▶ _DATASET_:
--*--

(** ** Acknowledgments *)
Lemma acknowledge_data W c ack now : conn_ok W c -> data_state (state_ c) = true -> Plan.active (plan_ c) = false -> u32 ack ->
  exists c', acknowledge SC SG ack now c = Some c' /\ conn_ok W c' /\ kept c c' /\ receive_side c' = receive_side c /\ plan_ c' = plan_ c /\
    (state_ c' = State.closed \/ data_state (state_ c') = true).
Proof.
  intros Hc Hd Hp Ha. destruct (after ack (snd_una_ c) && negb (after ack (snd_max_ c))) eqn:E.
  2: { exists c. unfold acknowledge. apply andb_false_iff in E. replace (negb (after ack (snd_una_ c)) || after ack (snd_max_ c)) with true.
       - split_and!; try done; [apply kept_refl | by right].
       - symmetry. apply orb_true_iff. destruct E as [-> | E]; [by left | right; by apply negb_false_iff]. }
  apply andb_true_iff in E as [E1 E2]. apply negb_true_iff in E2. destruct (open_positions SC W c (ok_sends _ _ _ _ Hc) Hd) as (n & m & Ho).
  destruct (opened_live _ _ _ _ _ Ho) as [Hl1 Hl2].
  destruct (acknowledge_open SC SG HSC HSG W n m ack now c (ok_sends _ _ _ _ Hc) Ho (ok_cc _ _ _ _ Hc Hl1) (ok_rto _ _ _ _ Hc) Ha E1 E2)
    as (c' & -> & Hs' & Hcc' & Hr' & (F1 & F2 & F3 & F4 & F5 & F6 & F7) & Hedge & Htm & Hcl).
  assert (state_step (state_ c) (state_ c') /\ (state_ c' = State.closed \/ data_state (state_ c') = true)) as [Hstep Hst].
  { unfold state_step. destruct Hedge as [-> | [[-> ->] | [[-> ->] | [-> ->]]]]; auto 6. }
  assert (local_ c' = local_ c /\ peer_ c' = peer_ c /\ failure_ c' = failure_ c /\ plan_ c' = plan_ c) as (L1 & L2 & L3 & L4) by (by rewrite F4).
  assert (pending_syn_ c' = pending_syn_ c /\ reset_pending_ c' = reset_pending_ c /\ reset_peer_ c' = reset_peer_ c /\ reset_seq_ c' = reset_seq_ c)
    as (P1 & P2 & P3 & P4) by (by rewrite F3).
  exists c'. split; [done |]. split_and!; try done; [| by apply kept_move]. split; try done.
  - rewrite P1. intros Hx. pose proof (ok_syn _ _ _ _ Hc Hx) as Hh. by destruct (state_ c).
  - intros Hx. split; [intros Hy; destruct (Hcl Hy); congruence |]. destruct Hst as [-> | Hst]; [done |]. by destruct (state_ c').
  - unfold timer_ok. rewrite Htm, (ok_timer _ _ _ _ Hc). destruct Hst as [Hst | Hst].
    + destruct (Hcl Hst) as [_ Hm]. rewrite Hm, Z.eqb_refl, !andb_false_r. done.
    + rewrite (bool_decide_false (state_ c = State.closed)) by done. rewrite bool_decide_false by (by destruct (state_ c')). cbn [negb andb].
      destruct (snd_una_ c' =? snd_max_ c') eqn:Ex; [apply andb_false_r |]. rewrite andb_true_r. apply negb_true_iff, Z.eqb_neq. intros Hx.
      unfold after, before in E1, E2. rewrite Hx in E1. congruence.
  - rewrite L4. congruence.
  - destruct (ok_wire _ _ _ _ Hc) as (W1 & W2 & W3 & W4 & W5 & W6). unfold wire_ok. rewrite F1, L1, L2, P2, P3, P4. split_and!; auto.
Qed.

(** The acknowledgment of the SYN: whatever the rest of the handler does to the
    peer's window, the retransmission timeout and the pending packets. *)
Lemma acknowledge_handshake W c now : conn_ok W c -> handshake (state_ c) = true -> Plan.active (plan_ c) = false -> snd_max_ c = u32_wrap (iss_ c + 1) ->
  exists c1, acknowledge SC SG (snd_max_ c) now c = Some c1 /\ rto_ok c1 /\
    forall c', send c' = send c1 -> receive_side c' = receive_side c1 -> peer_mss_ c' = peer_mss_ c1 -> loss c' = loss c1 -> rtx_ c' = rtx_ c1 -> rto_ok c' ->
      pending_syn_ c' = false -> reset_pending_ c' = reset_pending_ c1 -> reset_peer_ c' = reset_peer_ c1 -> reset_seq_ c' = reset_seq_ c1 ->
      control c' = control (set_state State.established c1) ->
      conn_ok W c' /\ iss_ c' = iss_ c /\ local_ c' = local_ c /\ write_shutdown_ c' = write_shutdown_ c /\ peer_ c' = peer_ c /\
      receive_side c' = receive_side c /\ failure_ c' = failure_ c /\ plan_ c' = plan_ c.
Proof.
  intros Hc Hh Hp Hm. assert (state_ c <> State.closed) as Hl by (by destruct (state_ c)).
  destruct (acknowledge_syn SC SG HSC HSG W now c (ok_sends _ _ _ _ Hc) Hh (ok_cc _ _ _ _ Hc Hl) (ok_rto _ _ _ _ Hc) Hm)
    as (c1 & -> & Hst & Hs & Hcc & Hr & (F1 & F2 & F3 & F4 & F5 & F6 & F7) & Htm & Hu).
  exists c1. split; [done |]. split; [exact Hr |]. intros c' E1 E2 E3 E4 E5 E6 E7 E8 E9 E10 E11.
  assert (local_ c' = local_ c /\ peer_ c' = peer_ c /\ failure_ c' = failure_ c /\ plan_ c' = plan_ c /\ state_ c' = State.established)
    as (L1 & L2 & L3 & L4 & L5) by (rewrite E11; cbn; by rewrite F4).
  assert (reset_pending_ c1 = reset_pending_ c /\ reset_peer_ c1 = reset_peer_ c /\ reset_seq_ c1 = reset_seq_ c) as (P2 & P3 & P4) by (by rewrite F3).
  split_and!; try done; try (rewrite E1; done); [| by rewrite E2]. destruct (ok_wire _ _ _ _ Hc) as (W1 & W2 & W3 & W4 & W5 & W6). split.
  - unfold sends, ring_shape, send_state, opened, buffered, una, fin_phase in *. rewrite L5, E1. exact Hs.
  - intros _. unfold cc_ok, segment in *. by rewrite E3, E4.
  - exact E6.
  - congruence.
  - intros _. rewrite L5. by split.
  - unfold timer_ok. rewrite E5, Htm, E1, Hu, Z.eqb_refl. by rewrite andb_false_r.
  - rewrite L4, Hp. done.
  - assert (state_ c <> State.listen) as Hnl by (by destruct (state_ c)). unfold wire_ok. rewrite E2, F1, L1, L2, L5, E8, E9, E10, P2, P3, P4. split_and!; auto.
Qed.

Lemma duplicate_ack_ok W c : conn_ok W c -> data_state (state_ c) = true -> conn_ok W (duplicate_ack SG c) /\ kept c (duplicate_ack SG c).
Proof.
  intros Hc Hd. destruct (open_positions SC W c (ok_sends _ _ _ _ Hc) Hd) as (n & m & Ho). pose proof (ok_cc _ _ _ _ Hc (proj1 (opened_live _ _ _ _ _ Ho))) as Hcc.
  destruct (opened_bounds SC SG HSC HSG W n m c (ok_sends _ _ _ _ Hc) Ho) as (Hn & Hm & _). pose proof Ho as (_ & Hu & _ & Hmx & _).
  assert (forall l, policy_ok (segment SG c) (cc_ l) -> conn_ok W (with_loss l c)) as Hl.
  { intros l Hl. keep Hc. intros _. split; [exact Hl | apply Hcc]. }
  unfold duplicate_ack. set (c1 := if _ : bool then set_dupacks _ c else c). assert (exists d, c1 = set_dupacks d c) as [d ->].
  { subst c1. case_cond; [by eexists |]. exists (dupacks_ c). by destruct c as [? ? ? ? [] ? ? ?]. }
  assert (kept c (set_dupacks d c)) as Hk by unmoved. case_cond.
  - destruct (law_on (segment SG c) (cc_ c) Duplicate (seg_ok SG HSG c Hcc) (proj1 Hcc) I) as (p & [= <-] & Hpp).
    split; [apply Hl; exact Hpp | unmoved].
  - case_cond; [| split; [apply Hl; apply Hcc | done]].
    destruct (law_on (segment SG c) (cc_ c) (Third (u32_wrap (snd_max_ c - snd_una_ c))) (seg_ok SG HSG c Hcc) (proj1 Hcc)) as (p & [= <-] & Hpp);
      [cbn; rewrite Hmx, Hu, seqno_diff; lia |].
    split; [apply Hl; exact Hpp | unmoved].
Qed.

--*--

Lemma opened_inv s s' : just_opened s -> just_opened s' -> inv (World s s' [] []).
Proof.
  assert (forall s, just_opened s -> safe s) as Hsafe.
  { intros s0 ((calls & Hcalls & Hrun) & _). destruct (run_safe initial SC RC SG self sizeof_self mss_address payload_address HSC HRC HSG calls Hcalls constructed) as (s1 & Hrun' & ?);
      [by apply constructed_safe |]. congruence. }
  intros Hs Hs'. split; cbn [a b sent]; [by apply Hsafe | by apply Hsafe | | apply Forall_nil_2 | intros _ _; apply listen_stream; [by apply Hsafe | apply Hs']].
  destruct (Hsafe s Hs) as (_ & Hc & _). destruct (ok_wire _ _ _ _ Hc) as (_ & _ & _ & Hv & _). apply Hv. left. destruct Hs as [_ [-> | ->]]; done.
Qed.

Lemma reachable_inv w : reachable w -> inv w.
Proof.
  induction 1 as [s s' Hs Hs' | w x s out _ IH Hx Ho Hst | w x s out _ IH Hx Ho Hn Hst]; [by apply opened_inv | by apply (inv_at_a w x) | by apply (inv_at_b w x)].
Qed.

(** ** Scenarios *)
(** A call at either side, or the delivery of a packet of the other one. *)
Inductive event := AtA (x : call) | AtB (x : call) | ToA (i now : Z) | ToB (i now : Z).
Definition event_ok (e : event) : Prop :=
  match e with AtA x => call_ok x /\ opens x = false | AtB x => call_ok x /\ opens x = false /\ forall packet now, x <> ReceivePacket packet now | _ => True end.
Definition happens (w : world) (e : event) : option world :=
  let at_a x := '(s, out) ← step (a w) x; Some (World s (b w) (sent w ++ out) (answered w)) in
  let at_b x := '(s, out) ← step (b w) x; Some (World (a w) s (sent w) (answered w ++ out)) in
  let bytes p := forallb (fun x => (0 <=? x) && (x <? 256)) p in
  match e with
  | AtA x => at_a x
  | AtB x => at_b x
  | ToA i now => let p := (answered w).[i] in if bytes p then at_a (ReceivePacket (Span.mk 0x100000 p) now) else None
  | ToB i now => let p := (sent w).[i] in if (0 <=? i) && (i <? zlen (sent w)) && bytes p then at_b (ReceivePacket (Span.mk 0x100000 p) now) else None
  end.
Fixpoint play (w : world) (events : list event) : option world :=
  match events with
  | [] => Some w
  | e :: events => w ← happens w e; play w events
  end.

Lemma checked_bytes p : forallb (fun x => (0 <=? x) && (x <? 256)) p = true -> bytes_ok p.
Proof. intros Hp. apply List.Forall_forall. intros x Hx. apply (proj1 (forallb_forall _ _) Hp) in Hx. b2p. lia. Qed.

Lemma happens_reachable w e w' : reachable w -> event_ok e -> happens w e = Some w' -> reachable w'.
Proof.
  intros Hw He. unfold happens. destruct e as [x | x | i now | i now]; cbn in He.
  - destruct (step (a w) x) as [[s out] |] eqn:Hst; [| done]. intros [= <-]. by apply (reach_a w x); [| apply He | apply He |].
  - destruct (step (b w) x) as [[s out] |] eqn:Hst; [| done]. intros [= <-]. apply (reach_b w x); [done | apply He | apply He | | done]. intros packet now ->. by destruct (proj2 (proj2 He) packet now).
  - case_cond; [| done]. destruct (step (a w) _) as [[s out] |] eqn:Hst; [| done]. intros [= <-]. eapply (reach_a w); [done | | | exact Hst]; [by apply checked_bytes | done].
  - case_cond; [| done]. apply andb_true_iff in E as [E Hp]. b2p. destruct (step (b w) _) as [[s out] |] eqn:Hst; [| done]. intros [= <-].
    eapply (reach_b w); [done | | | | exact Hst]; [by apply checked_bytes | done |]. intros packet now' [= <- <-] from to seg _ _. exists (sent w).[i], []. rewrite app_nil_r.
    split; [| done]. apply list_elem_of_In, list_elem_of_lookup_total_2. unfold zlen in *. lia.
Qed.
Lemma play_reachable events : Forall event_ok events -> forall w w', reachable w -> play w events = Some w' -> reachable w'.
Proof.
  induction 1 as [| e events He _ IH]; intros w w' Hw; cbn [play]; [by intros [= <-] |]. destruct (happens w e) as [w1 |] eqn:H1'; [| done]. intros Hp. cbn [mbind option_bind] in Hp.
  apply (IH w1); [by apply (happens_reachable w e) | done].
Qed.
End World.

--*--

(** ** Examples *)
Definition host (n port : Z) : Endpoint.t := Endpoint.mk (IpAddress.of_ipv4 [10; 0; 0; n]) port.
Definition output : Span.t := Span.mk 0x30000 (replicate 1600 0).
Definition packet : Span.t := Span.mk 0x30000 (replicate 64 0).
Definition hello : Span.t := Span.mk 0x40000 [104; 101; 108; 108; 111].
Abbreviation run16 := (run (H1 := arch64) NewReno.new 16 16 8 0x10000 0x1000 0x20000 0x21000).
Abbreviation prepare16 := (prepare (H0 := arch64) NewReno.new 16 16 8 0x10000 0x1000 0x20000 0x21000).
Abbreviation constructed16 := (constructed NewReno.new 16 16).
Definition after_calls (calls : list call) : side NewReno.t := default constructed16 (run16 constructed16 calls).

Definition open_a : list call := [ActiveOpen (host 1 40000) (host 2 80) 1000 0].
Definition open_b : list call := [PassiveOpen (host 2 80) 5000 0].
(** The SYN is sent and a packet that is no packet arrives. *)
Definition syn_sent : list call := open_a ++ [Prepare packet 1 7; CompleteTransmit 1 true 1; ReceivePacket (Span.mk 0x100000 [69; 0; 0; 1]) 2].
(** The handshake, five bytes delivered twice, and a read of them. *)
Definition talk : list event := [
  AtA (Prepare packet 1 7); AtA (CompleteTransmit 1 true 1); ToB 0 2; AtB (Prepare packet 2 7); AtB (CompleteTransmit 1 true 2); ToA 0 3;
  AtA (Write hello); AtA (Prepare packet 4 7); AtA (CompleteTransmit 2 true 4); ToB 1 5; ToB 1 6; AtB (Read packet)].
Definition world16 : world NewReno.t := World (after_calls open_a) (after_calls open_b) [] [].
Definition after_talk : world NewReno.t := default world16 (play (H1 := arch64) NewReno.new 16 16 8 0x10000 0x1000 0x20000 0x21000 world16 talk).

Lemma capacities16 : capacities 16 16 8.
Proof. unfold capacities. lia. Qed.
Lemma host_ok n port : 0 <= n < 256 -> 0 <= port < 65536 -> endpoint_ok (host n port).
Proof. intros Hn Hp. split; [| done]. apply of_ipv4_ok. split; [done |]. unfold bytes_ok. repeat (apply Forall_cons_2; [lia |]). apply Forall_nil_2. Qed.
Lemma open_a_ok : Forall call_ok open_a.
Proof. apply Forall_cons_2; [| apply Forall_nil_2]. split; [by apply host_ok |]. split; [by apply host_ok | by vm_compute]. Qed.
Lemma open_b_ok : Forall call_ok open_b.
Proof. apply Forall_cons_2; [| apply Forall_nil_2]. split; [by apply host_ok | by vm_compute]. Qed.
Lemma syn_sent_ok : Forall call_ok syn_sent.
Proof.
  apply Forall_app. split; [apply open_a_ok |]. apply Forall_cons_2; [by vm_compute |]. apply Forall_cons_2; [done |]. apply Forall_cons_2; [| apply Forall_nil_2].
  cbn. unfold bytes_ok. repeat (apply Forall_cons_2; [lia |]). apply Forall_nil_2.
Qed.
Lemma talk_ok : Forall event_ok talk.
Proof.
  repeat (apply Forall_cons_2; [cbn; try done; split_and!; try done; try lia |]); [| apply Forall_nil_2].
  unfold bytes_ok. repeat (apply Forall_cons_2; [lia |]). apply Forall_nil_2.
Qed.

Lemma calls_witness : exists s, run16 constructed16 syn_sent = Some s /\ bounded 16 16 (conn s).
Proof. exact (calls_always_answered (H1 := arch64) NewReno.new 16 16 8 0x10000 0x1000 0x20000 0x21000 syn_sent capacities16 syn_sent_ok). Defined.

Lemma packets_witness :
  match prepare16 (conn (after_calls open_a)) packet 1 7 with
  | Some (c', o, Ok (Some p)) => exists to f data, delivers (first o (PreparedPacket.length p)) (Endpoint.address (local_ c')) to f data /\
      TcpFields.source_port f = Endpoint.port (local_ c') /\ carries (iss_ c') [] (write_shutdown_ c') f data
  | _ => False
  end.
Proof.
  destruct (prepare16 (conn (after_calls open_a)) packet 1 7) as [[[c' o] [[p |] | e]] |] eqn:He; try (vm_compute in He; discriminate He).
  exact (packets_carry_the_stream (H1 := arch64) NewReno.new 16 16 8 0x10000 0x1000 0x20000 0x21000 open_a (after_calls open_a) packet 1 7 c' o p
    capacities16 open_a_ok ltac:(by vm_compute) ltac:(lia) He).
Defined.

--*--

▶ _REQUIRED ACTION_:
Everything in the material above from the line that has "assert (forall s, just_opened" through the line that has "Definition happens (w" must be duplicated exactly, with no other lines given.

▶ _ANSWER TO THIS TASK_:
  assert (forall s, just_opened s -> safe s) as Hsafe.
  { intros s0 ((calls & Hcalls & Hrun) & _). destruct (run_safe initial SC RC SG self sizeof_self mss_address payload_address HSC HRC HSG calls Hcalls constructed) as (s1 & Hrun' & ?);
      [by apply constructed_safe |]. congruence. }
  intros Hs Hs'. split; cbn [a b sent]; [by apply Hsafe | by apply Hsafe | | apply Forall_nil_2 | intros _ _; apply listen_stream; [by apply Hsafe | apply Hs']].
  destruct (Hsafe s Hs) as (_ & Hc & _). destruct (ok_wire _ _ _ _ Hc) as (_ & _ & _ & Hv & _). apply Hv. left. destruct Hs as [_ [-> | ->]]; done.
Qed.

Lemma reachable_inv w : reachable w -> inv w.
Proof.
  induction 1 as [s s' Hs Hs' | w x s out _ IH Hx Ho Hst | w x s out _ IH Hx Ho Hn Hst]; [by apply opened_inv | by apply (inv_at_a w x) | by apply (inv_at_b w x)].
Qed.

(** ** Scenarios *)
(** A call at either side, or the delivery of a packet of the other one. *)
Inductive event := AtA (x : call) | AtB (x : call) | ToA (i now : Z) | ToB (i now : Z).
Definition event_ok (e : event) : Prop :=
  match e with AtA x => call_ok x /\ opens x = false | AtB x => call_ok x /\ opens x = false /\ forall packet now, x <> ReceivePacket packet now | _ => True end.
Definition happens (w : world) (e : event) : option world :=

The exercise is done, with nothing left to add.